§ **Required action**:
Reproduce exactly, with no other output, every line of the data below from the line containing "destruct Ln as" to the end, inclusive.

§ **Exercise inputs**:
════

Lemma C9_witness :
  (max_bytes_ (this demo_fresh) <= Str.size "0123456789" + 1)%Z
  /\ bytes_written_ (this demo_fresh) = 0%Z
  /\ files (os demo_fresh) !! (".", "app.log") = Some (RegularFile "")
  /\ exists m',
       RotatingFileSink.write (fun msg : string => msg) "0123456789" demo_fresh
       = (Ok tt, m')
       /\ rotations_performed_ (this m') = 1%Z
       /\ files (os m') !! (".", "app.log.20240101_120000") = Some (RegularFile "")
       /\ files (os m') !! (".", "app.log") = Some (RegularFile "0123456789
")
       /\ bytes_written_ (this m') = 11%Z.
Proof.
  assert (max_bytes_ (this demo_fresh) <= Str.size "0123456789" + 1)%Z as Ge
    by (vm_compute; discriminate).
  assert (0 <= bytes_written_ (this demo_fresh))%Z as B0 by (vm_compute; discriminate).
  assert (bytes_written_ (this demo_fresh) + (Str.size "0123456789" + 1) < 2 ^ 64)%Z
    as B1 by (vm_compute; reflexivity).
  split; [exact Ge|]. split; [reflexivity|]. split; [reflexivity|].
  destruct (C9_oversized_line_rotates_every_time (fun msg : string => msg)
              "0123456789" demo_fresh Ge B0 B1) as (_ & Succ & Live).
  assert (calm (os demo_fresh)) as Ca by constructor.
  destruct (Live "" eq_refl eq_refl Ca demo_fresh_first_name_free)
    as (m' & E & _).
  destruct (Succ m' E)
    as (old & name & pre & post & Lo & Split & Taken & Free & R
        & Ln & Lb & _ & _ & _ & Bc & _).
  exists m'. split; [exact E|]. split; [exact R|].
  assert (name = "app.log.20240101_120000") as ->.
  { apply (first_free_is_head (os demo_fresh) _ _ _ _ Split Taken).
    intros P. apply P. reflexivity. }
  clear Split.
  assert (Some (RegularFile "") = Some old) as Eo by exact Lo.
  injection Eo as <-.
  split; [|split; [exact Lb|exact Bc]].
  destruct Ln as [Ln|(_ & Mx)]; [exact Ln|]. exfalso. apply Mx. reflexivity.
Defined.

════

§ **Solution**:
  destruct Ln as [Ln|(_ & Mx)]; [exact Ln|]. exfalso. apply Mx. reflexivity.
Defined.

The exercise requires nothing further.